In summary, the RGS members of the R7 subfamily are implicated in the signaling mechanisms that modulate the potency and duration of opioid effects at μ- and δ-opioid receptors. The integrity of these proteins restrains the amplitude and duration of opioid analgesia at μ receptors, whereas different modulatory roles are observed for these proteins at δ-opioid receptors.
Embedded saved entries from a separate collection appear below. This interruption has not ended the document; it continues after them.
(* ===== verification/ProcMaps.v ===== *)
(** * Addresses and mappings ([module_offset] of [src/runtime.cpp])

    Both the runtime and the supervisor look an address up in [/proc/<pid>/maps],
    with two different parsers.  This file models the runtime's, and shows that on
    the lines the kernel writes both find the mapping and the same file offset. *)
From Stdlib Require Import Ascii.
From S2P Require Import Prelude Core CpuList Topology Supervisor.
Local Open Scope string_scope.
Local Open Scope Z_scope.
Local Open Scope list_scope.

(** ** [sscanf(line, "%llx-%llx %4s %llx %*s %*s %n", ...)] *)

(** [%llx]: blanks, a sign and [0x] are accepted; a value that does not fit is the
    largest one. *)
Definition hex_body (l : list ascii) : list ascii :=
  match l with
  | z :: x :: rest => if bool_decide (z = "0"%char) && bool_decide (lower x = "x"%char) then rest else l
  | _ => l
  end.
Definition scan_hex (l : list ascii) : option (Z * list ascii) :=
  let '(neg, body) := sign_of (drop_spaces l) in
  let '(digits, rest) := span is_hex (hex_body body) in
  if bool_decide (digits = []) then None else
  let v := hex_value digits in
  Some (if 2 ^ 64 - 1 <? v then 2 ^ 64 - 1 else if (neg : bool) then u64 (- v) else v, rest).
Definition scan_char (c : ascii) (l : list ascii) : option (list ascii) :=
  match l with d :: l' => if bool_decide (d = c) then Some l' else None | [] => None end.
(** [%*s], and [%4s] with a limit *)
Definition scan_word (limit : option nat) (l : list ascii) : option (list ascii) :=
  let l := drop_spaces l in
  let word := (span (λ c, negb (isspace c)) l).1 in
  if bool_decide (word = []) then None
  else Some (drop (match limit with Some n => min n (length word) | None => length word end) l).
Lemma meaning_cpu_array ns : meaning (cpu_array_json ns) = cpu_array_json ns.
Proof. unfold cpu_array_json. cbn. f_equal. rewrite <- list_fmap_compose. by apply list_fmap_ext. Qed.
Lemma read_ints t k ns :
  pt_ints t k = Some (Some <$> ns) → read_int_array t k = Ok ns.
Proof.
  intros H. unfold read_int_array. rewrite H. clear H.
  assert (∀ acc, foldlM (λ acc v, n ← get_value v (pt_missing t k); Ok (acc ++ [n])%list) acc (Some <$> ns) =
    Ok (acc ++ ns)%list) as E; [|by rewrite E].
  induction ns as [|n ns IH]; intros acc; cbn; [by rewrite app_nil_r|]. rewrite IH. by rewrite <- app_assoc.
Qed.

(** Comparisons of literals. *)
Ltac literals :=
  repeat match goal with
  | |- context [bool_decide (?a = ?b)] =>
      first [rewrite (bool_decide_true (a = b)) by done | rewrite (bool_decide_false (a = b)) by done]
  end; cbn [andb get_value mbind result_bind].

(** The group as a reader sees it. *)
Definition readable (s : string) : string := text (filter (λ c, printable c = true) (chars s)).

Definition record_ranges (r : ThreadWindowRecord) : Prop :=
  Forall (λ n, 0 ≤ n < 2 ^ 31)
    (tgid (twr_identity r) :: tid (twr_identity r) :: twr_current_cpu r :: twr_allowed_cpus r) ∧
  0 ≤ starttime (twr_identity r) < 2 ^ 64.

(** of a thread's line the replay reads back the identity, the group, the
    CPU and the mask, but the demand and the confidence only as the six decimals
    they are written with; its strings are ASCII. *)
Theorem thread_line_read_back read_json `{JsonReader read_json} now w r demand confidence :
  forallb plain (chars w) = true → plain (twr_state r) = true →
  Forall (λ s, forallb seven_bit (chars s) = true)
    [w; twr_comm r; twr_start_symbol r; twr_group r; text [twr_state r]] →
  disfinite (twr_demand r) = true → disfinite (twr_confidence r) = true → record_ranges r →
  stod (to_string_double (twr_demand r)) = Ok demand →
  stod (to_string_double (twr_confidence r)) = Ok confidence →
  ∃ t, read_json (log_line now "thread_window" (thread_window_fields w r)) = Ok t ∧
    read_item t = Ok (Window w (ThreadWindow
      (mk_ThreadDemand (twr_identity r) (readable (twr_group r)) demand confidence (twr_current_cpu r))
      (twr_allowed_cpus r))).
Proof.
  intros Hw Hs Has Hd Hc [Hr Hst] Ed Ec. rewrite !Forall_cons in Has. destruct Has as (A1&A2&A3&A4&A5&_).
  assert (Hasc : ascii_document (log_document now "thread_window" (thread_window_fields w r)) = true)
    by ascii_members.
  destruct (json_reads _ (thread_line_well_formed now w r Hw Hs Hd Hc) Hasc) as (t&Ht&[Hstr Hint Hu64 Hdbl Hints _]).
  rewrite !Forall_cons in Hr. destruct Hr as (Hr1&Hr2&Hr3&Hr4).
  exists t. split; [exact Ht|].
  pose proof (Hstr "type" (chars "thread_window") eq_refl) as Hty.
  pose proof (Hstr "window_id" (chars w) eq_refl) as Hwid. rewrite text_of_chars in Hwid.
  unfold read_item. rewrite Hty, Hwid. cbn [default]. literals.
  unfold read_thread. rewrite (Hint "tgid" _ eq_refl), (Hint "tid" _ eq_refl), (Hint "current_cpu" _ eq_refl),
    (Hu64 "starttime" _ eq_refl), (Hstr "group" _ eq_refl), (Hdbl "demand" _ _ eq_refl Ed),
    (Hdbl "confidence" _ _ eq_refl Ec) by done.
  pose proof (Hints "allowed_cpus" (twr_allowed_cpus r)) as Ha. rewrite <- meaning_cpu_array in Ha.
  cbn [get_value mbind result_bind]. rewrite (read_ints _ _ _ (Ha eq_refl Hr4)).
  by destruct (twr_identity r).
Qed.

(** The weights of an edge. *)
Definition edge_doubles (e : RelationEdge) : list double :=
  [re_activity e; re_sync e; re_share e; re_stability e; re_score e; re_handoff_rate e;
   re_shared_vfs_seconds e; re_active_overlap e; re_coverage e; re_coefficient_of_variation e].

(** of an edge's line the replay reads the two threads exactly, and every
    weight as the six decimals it is written with. *)
Theorem edge_line_read_back read_json `{JsonReader read_json} now w e activity sync share stability score :
  forallb plain (chars w) = true → forallb seven_bit (chars w) = true → all_finite (edge_doubles e) →
  0 ≤ re_from_tid e < 2 ^ 31 → 0 ≤ re_to_tid e < 2 ^ 31 →
  stod (to_string_double (re_activity e)) = Ok activity → stod (to_string_double (re_sync e)) = Ok sync →
  stod (to_string_double (re_share e)) = Ok share → stod (to_string_double (re_stability e)) = Ok stability →
  stod (to_string_double (re_score e)) = Ok score →
  ∃ t, read_json (log_line now "relation_edge" (relation_edge_fields w e)) = Ok t ∧
    read_item t = Ok (Window w (EdgeEntry (mk_RelationEdge (re_from_tid e) (re_to_tid e) activity sync share
      stability score d0 d0 d0 0 d0 d0))).
Proof.
  intros Hw Has Hf Hfrom Hto E1 E2 E3 E4 E5.
  assert (Hwf : well_formed (log_document now "relation_edge" (relation_edge_fields w e)) = true).
  { unfold edge_doubles in Hf. rewrite !Forall_cons in Hf. destruct Hf as (?&?&?&?&?&?&?&?&?&?&_).
    unfold log_document, relation_edge_fields. document. }
  assert (Ha : ascii_document (log_document now "relation_edge" (relation_edge_fields w e)) = true) by ascii_members.
  destruct (json_reads _ Hwf Ha) as (t&Ht&[Hstr Hint _ Hdbl _ _]). exists t. split; [exact Ht|].
  pose proof (Hstr "type" (chars "relation_edge") eq_refl) as Hty.
  pose proof (Hstr "window_id" (chars w) eq_refl) as Hwid. rewrite text_of_chars in Hwid.
  unfold read_item. rewrite Hty, Hwid. cbn [default]. literals.
  unfold read_edge. rewrite (Hint "from_tid" _ eq_refl), (Hint "to_tid" _ eq_refl),
    (Hdbl "activity" _ _ eq_refl E1), (Hdbl "sync" _ _ eq_refl E2), (Hdbl "share" _ _ eq_refl E3),
    (Hdbl "stability" _ _ eq_refl E4), (Hdbl "score" _ _ eq_refl E5) by done.
  done.
Qed.

(** *** A reader *)
Definition integer_of (token : list ascii) : option Z :=
  match stoi token with Ok n => Some n | Throw _ => None end.
Definition member_reader (l : list (string * json)) : ptree :=
  let number k := match value_of l k with Some (JNum t) => Some t | _ => None end in
  mk_ptree
    (λ k, match value_of l k with Some (JStr s) => Some (text s) | Some (JNum t) => Some (text t) | _ => None end)
    (λ k, number k ≫= integer_of)
    (λ k, digits_value 0 <$> number k)
    (λ k, t ← number k; match stod t with Ok d => Some d | Throw _ => None end)
    (λ k, match value_of l k with Some (JBool b) => Some b | _ => None end)
    (λ k, match value_of l k with
          | Some (JArr vs) => Some ((λ v, match v with JNum t => integer_of t | _ => None end) <$> vs)
          | _ => None
          end)
    (λ k, runtime_error k).
Definition document_reader (line : list ascii) : result ptree :=
  match parse_document line with
  | Some (JObj l) => Ok (member_reader l)
  | _ => Throw (runtime_error "not an object")
  end.
Lemma integer_of_print n : 0 ≤ n < 2 ^ 31 → integer_of (print_int n) = Some n.
Proof.
  intros Hn. unfold integer_of, print_int. replace (n <? 0) with false by lia. by rewrite stoi_print.
Qed.
#[export] Instance document_reader_reads : JsonReader document_reader.
Proof.
  intros l Hl _. exists (member_reader (member_meanings l)). split.
  { unfold document_reader. by rewrite document_read_back. }
  split; cbn; intros k.
  - by intros s ->.
  - intros n -> Hn. cbn. by apply integer_of_print.
  - intros n -> Hn. cbn. unfold print_int. replace (n <? 0) with false by lia.
    destruct (print_nonneg_spec n) as (c&t&->&_&Hv); [lia|]. by rewrite Hv.
  - intros token d -> Hd. cbn. by rewrite Hd.
  - intros ns -> Hns. cbn. f_equal. rewrite <- list_fmap_compose. apply list_fmap_ext. intros i n Hi.
    cbn. apply integer_of_print. rewrite Forall_forall in Hns. by eapply Hns, list_elem_of_lookup_2.
  - by intros b ->.
Qed.
(* ===== verification/Replay.v ===== *)
(** * The replay of snapshots ([src/affinity_replay.cpp])

    [affinity-replay] reads a strategy and one snapshot, or a sequence of
    snapshots, runs the snapshot solver or the incremental solver over them, and
    judges the result.  Boost's [ptree] is a parameter, as in [DomainReplay]. *)
From Stdlib Require Import SpecFloat Ascii.
From S2P Require Import Prelude Binary64 Core CpuList Topology Hotspot Incremental IncrementalPropose SnapshotSolver DomainReplay.
From S2P Require Import ThreadProfile Collector.
Local Open Scope string_scope.
Local Open Scope Z_scope.

(** ** Strategies *)

(** [struct SolveOptions], all of it. *)
Record Strategy := mk_Strategy {
  sg_maximum_migrated_active_threads_ratio : double;
  sg_active_threshold : double;
  sg_inactive_threshold : double;
  sg_minimum_confidence : double;
  sg_strategy_id : string;
  sg_demand_floor : double;
  sg_max_threads_per_cpu : Z;
  sg_slot_slack : Z;
  sg_count_penalty : double;
  sg_low_demand_spread : double;
  sg_same_cpu_contention_penalty : double;
  sg_group_spread_penalty : double;
  sg_thread_count_tie_break : bool;
  sg_fm_passes : Z;
  sg_lpt_refinement_passes : Z;
  sg_initial_node_thread_slack_ratio : double;
  sg_hotspot_edges_per_thread : Z;
  sg_hotspot_edge_quantile : double;
  sg_hotspot_component_boost : double;
  sg_maximum_managed_threads : Z;
  sg_managed_thread_hysteresis_ratio : double;
  sg_hotspot_replan_growth_ratio : double;
  sg_hotspot_replan_min_threads : Z;
  sg_hotspot_stability_threshold : double;
  sg_hotspot_stability_confirmations : Z;
  sg_seed : Z;
}.
Definition Strategy_default : Strategy :=
  mk_Strategy (dlit 25 100) (dlit 5 100) d0 (dlit 8 10) "legacy-v1" d0 (-1) 2 d0 d0 d0 d0 false 4 0
    (dlit 5 10) 4 (dlit 95 100) (double_of_Z 4) 32 d1 (dlit 25 100) 8 (dlit 65 100) 3 0.
Definition Strategy_eta (s : Strategy) : Strategy :=
  mk_Strategy (sg_maximum_migrated_active_threads_ratio s) (sg_active_threshold s) (sg_inactive_threshold
    s) (sg_minimum_confidence s) (sg_strategy_id s) (sg_demand_floor s) (sg_max_threads_per_cpu s)
    (sg_slot_slack s) (sg_count_penalty s) (sg_low_demand_spread s) (sg_same_cpu_contention_penalty s)
    (sg_group_spread_penalty s) (sg_thread_count_tie_break s) (sg_fm_passes s) (sg_lpt_refinement_passes
    s) (sg_initial_node_thread_slack_ratio s) (sg_hotspot_edges_per_thread s) (sg_hotspot_edge_quantile
    s) (sg_hotspot_component_boost s) (sg_maximum_managed_threads s) (sg_managed_thread_hysteresis_ratio
    s) (sg_hotspot_replan_growth_ratio s) (sg_hotspot_replan_min_threads s)
    (sg_hotspot_stability_threshold s) (sg_hotspot_stability_confirmations s) (sg_seed s).
Ltac strategy_update s f v :=
  let t := eval cbv beta delta [Strategy_eta] in (Strategy_eta s) in
  let p := eval pattern (f s) in t in
  match p with ?F _ => let r := eval cbv beta in (F v) in exact r end.
Notation "s ⦃ f := v ⦄" := (ltac:(strategy_update s f v))
  (at level 1, f constr at level 0, v at level 200, left associativity, only parsing).

(** The fields [Solver::solve] uses. *)
Definition solve_options (s : Strategy) : SolveOptions :=
  mk_SolveOptions (sg_maximum_migrated_active_threads_ratio s) (sg_active_threshold s) (sg_strategy_id s)
    (sg_demand_floor s) (sg_max_threads_per_cpu s) (sg_slot_slack s) (sg_count_penalty s)
    (sg_low_demand_spread s) (sg_same_cpu_contention_penalty s) (sg_group_spread_penalty s)
    (sg_thread_count_tie_break s) (sg_fm_passes s) (sg_lpt_refinement_passes s).

(** [unquote]: the quotes are optional. *)
Definition unquote_value (value : list ascii) : string :=
  let value := trim value in
  match value with
  | q :: ((_ :: _) as rest) =>
      if bool_decide (q = ascii_of_nat 34) && bool_decide (last rest = Some (ascii_of_nat 34))
      then text (removelast rest) else text value
  | _ => text value
  end.

Definition set_double (value : list ascii) (k : double → Strategy) : result Strategy :=
  v ← stod value; Ok (k v).
Definition set_int (value : list ascii) (k : Z → Strategy) : result Strategy := v ← stoi value; Ok (k v).

(** The chain of key comparisons. *)
Definition assign_strategy (key : string) (value : list ascii) (s : Strategy) : result Strategy :=
  let on k := String.eqb key k in
  if on "schema" then
    if String.eqb (unquote_value value) "affinitygraph.strategy.v1" then Ok s
    else Throw (runtime_error "unsupported strategy schema")
  else if on "id" then Ok (s ⦃ sg_strategy_id := unquote_value value ⦄)
  else if on "demand_floor" then set_double value (λ v, s ⦃ sg_demand_floor := v ⦄)
  else if on "max_threads_per_cpu" then set_int value (λ v, s ⦃ sg_max_threads_per_cpu := v ⦄)
  else if on "slot_slack" then set_int value (λ v, s ⦃ sg_slot_slack := v ⦄)
  else if on "count_penalty" then set_double value (λ v, s ⦃ sg_count_penalty := v ⦄)
  else if on "low_demand_spread" then set_double value (λ v, s ⦃ sg_low_demand_spread := v ⦄)
  else if on "same_cpu_contention_penalty" then set_double value (λ v, s ⦃ sg_same_cpu_contention_penalty := v ⦄)
  else if on "group_spread_penalty" then set_double value (λ v, s ⦃ sg_group_spread_penalty := v ⦄)
  else if on "tie_break_policy" then
    Ok (s ⦃ sg_thread_count_tie_break := String.eqb (unquote_value value) "thread_count" ⦄)
  else if on "fm_passes" then set_int value (λ v, s ⦃ sg_fm_passes := v ⦄)
  else if on "initial_node_thread_slack_ratio" then
    set_double value (λ v, s ⦃ sg_initial_node_thread_slack_ratio := v ⦄)
  else if on "lpt_refinement_passes" then set_int value (λ v, s ⦃ sg_lpt_refinement_passes := v ⦄)
  else if on "hotspot_edges_per_thread" then set_int value (λ v, s ⦃ sg_hotspot_edges_per_thread := v ⦄)
  else if on "hotspot_edge_quantile" then set_double value (λ v, s ⦃ sg_hotspot_edge_quantile := v ⦄)
  else if on "hotspot_component_boost" then set_double value (λ v, s ⦃ sg_hotspot_component_boost := v ⦄)
  else if on "maximum_managed_threads" then set_int value (λ v, s ⦃ sg_maximum_managed_threads := v ⦄)
  else if on "managed_thread_hysteresis_ratio" then
    set_double value (λ v, s ⦃ sg_managed_thread_hysteresis_ratio := v ⦄)
  else if on "hotspot_replan_growth_ratio" then set_double value (λ v, s ⦃ sg_hotspot_replan_growth_ratio := v ⦄)
  else if on "hotspot_replan_min_threads" then set_int value (λ v, s ⦃ sg_hotspot_replan_min_threads := v ⦄)
  else if on "hotspot_stability_threshold" then set_double value (λ v, s ⦃ sg_hotspot_stability_threshold := v ⦄)
  else if on "hotspot_stability_confirmations" then
    set_int value (λ v, s ⦃ sg_hotspot_stability_confirmations := v ⦄)
  else if on "seed" then v ← stoull value; Ok (s ⦃ sg_seed := v ⦄)
  else if on "maximum_migrated_active_threads_ratio" || on "maximum_migrated_threads_ratio" then
    set_double value (λ v, s ⦃ sg_maximum_migrated_active_threads_ratio := v ⦄)
  else if on "active_threshold" then set_double value (λ v, s ⦃ sg_active_threshold := v ⦄)
  else if on "inactive_threshold" then set_double value (λ v, s ⦃ sg_inactive_threshold := v ⦄)
  else if on "minimum_confidence" then set_double value (λ v, s ⦃ sg_minimum_confidence := v ⦄)
  else Throw (runtime_error ("unapproved strategy key: " +:+ key)).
Tachyphylaxis and acute tolerance at μ-opioid receptors appear to be a cell membrane-limited process facilitated by R7/β5 heterodimers, which might involve the sequestration of agonist-segregated Gα subunits over the time-course of the effect. These results, as well as those of previous reports (Garzón et al, 2001,2002; Sánchez-Blázquez et al, 2003), indicate that agonist tachyphylaxis at μ-opioid receptors or acute tolerance can be accomplished by processes not directed related to agonist-evoked receptor uncoupling from G-proteins, that is, phosphorylation and subsequent internalization.